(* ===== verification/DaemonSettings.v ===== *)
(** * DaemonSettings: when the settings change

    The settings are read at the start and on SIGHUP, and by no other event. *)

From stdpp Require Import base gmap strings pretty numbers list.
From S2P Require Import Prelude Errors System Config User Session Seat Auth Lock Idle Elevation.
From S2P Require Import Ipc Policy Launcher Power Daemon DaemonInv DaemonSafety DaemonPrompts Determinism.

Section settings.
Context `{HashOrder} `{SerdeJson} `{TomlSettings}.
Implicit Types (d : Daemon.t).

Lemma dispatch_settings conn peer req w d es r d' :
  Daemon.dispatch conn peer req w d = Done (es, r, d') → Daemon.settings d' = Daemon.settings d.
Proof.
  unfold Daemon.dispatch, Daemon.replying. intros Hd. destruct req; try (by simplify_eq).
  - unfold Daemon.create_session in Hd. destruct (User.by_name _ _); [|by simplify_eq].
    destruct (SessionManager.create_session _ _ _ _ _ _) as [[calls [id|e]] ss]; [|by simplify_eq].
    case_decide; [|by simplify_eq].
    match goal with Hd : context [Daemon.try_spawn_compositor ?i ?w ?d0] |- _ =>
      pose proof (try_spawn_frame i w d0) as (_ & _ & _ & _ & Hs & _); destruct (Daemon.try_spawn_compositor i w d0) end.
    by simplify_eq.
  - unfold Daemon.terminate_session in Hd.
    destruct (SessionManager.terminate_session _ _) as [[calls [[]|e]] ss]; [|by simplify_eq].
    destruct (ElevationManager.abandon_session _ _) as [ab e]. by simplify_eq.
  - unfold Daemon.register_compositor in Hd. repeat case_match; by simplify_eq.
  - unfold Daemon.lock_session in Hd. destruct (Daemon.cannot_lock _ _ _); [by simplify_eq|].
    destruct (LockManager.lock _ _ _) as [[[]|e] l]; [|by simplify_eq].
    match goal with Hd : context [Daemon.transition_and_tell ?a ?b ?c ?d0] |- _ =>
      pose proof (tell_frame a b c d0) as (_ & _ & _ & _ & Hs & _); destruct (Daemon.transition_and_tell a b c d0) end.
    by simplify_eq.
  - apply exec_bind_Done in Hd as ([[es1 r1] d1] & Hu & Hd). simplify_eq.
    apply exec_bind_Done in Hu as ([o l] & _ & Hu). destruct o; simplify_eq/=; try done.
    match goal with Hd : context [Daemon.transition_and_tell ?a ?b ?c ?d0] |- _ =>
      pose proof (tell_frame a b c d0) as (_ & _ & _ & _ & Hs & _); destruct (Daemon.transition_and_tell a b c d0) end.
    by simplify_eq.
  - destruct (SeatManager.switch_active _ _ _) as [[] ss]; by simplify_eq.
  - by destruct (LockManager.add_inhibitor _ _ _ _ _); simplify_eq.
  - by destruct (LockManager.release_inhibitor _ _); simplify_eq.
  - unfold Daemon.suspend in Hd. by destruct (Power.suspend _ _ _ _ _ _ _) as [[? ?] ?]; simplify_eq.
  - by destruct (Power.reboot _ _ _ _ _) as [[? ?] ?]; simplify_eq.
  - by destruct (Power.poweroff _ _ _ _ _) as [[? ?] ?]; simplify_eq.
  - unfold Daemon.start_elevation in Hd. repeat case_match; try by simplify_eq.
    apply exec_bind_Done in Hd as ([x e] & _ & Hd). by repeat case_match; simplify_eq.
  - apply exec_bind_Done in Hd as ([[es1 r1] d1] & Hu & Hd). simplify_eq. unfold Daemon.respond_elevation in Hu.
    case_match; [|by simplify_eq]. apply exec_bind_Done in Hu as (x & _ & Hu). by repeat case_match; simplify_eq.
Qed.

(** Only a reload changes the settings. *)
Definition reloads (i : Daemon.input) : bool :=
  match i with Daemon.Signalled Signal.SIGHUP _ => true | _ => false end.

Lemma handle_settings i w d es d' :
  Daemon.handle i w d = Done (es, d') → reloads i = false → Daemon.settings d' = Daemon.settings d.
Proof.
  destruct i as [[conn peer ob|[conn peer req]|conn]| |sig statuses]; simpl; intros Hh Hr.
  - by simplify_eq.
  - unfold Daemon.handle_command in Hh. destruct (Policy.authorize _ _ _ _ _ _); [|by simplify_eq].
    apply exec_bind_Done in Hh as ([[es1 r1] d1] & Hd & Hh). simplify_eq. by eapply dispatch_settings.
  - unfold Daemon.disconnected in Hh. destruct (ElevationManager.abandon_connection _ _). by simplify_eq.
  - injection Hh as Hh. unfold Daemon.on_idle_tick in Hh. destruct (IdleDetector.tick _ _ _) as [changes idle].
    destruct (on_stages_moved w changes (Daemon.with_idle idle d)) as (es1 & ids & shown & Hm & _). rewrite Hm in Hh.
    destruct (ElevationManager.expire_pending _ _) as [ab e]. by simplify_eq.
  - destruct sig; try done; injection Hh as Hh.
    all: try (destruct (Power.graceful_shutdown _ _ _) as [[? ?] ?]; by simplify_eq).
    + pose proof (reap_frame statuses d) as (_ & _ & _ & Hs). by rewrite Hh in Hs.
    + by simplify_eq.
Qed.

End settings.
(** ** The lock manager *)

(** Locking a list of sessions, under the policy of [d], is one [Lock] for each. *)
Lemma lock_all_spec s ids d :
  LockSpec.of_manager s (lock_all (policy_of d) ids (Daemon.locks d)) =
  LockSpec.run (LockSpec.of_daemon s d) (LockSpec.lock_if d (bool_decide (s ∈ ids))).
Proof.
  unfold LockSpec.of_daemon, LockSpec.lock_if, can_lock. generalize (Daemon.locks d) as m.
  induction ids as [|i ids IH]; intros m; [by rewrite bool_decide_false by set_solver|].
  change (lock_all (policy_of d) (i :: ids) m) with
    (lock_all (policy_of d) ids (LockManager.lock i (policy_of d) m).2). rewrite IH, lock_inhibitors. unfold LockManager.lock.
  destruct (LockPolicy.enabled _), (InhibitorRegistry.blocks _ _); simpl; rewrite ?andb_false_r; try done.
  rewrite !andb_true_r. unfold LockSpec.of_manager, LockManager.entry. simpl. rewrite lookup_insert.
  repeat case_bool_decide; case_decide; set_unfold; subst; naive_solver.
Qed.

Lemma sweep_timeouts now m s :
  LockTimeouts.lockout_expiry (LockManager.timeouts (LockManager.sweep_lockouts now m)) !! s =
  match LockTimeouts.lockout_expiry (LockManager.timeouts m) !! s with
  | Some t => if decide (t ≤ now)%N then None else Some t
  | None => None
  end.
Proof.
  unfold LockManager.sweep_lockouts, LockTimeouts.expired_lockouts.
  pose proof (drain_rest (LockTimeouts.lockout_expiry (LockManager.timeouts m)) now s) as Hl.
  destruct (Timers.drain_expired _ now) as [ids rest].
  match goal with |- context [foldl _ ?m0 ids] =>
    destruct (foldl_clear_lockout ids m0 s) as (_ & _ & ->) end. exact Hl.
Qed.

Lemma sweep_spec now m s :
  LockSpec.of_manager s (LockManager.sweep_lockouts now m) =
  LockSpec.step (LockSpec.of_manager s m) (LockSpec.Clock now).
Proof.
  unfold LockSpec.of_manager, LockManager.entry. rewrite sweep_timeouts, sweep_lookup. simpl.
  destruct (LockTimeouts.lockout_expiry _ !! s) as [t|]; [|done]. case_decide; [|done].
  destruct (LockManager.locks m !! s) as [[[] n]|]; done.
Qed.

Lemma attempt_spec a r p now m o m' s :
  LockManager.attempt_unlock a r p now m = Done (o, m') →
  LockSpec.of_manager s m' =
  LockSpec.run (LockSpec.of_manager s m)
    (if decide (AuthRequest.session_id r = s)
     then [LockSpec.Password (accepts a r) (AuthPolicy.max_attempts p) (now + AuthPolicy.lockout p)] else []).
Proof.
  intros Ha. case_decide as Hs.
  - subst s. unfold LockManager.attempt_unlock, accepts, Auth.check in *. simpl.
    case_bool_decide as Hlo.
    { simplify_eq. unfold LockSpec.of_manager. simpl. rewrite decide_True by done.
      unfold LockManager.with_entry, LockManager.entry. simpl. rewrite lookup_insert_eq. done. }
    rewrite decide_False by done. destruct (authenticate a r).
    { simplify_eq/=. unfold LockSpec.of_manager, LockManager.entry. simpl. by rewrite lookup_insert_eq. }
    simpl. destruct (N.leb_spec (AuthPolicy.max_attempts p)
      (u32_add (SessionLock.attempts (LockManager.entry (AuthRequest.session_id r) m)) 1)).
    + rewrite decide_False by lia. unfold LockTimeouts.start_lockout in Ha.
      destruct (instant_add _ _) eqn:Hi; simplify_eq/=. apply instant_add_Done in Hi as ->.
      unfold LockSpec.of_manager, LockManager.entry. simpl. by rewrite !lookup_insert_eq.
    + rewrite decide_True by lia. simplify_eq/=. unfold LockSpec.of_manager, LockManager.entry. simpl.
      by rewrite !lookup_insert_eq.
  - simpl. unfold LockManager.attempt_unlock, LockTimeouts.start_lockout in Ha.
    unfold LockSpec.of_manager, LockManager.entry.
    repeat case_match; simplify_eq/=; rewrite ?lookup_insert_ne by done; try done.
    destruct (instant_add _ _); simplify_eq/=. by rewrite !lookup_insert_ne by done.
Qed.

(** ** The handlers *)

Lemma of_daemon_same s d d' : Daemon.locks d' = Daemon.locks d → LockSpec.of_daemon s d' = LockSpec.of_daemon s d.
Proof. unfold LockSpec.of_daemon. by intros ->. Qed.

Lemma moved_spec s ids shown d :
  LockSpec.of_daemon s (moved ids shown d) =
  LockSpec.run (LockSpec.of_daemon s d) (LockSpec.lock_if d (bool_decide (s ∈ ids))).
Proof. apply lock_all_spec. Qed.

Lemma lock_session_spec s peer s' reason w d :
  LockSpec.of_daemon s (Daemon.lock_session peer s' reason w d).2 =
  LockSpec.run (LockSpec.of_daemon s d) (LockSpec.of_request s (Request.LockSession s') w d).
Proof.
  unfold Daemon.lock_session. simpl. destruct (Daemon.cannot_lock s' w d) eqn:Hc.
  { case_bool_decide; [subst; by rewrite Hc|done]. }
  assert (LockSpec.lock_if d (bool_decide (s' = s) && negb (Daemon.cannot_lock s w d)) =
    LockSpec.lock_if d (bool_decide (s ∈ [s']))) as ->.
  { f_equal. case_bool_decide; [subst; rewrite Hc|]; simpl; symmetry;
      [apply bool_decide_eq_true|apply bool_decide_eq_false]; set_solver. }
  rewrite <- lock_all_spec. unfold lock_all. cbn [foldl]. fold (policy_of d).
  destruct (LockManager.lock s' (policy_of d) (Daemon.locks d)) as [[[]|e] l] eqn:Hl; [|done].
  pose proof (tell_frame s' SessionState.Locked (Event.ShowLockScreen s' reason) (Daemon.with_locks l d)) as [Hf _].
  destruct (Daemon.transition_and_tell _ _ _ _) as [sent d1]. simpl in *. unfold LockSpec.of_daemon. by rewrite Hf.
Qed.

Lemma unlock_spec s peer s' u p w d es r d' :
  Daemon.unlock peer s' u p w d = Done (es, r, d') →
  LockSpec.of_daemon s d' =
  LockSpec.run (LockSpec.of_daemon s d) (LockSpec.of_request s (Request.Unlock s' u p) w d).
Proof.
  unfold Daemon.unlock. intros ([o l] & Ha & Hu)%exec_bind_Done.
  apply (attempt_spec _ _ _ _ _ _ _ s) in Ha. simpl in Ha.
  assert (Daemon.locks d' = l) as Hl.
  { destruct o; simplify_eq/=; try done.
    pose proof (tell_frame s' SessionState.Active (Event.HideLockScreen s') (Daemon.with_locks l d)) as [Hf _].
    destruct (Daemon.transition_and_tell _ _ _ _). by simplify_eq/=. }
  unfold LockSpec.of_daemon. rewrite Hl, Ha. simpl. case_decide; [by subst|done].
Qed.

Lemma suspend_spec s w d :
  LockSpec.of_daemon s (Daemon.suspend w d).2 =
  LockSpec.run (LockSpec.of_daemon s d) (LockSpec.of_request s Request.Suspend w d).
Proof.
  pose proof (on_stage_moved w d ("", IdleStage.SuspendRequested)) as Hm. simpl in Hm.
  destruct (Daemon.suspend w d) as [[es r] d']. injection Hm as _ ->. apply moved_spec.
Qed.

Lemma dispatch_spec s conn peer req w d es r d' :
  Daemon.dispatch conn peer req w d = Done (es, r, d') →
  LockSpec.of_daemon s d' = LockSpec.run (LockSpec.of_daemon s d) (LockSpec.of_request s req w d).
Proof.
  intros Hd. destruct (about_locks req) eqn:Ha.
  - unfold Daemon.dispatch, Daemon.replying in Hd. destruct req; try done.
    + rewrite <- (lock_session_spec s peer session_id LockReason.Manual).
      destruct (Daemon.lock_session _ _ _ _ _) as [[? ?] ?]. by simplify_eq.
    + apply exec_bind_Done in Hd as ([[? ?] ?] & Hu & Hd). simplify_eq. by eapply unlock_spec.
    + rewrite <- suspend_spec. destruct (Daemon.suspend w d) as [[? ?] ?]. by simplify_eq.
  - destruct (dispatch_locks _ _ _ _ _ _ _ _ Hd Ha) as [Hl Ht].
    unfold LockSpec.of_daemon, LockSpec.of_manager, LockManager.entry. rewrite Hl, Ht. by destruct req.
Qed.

-=-=-

What are the lines, exactly as written above, from the line with "Implicit Types (d : Daemon.t)." to the line with "destruct (SessionManager.terminate_session _", both included? Output only those.

**Exercise answer**
Implicit Types (d : Daemon.t).

Lemma dispatch_settings conn peer req w d es r d' :
  Daemon.dispatch conn peer req w d = Done (es, r, d') → Daemon.settings d' = Daemon.settings d.
Proof.
  unfold Daemon.dispatch, Daemon.replying. intros Hd. destruct req; try (by simplify_eq).
  - unfold Daemon.create_session in Hd. destruct (User.by_name _ _); [|by simplify_eq].
    destruct (SessionManager.create_session _ _ _ _ _ _) as [[calls [id|e]] ss]; [|by simplify_eq].
    case_decide; [|by simplify_eq].
    match goal with Hd : context [Daemon.try_spawn_compositor ?i ?w ?d0] |- _ =>
      pose proof (try_spawn_frame i w d0) as (_ & _ & _ & _ & Hs & _); destruct (Daemon.try_spawn_compositor i w d0) end.
    by simplify_eq.
  - unfold Daemon.terminate_session in Hd.
    destruct (SessionManager.terminate_session _ _) as [[calls [[]|e]] ss]; [|by simplify_eq].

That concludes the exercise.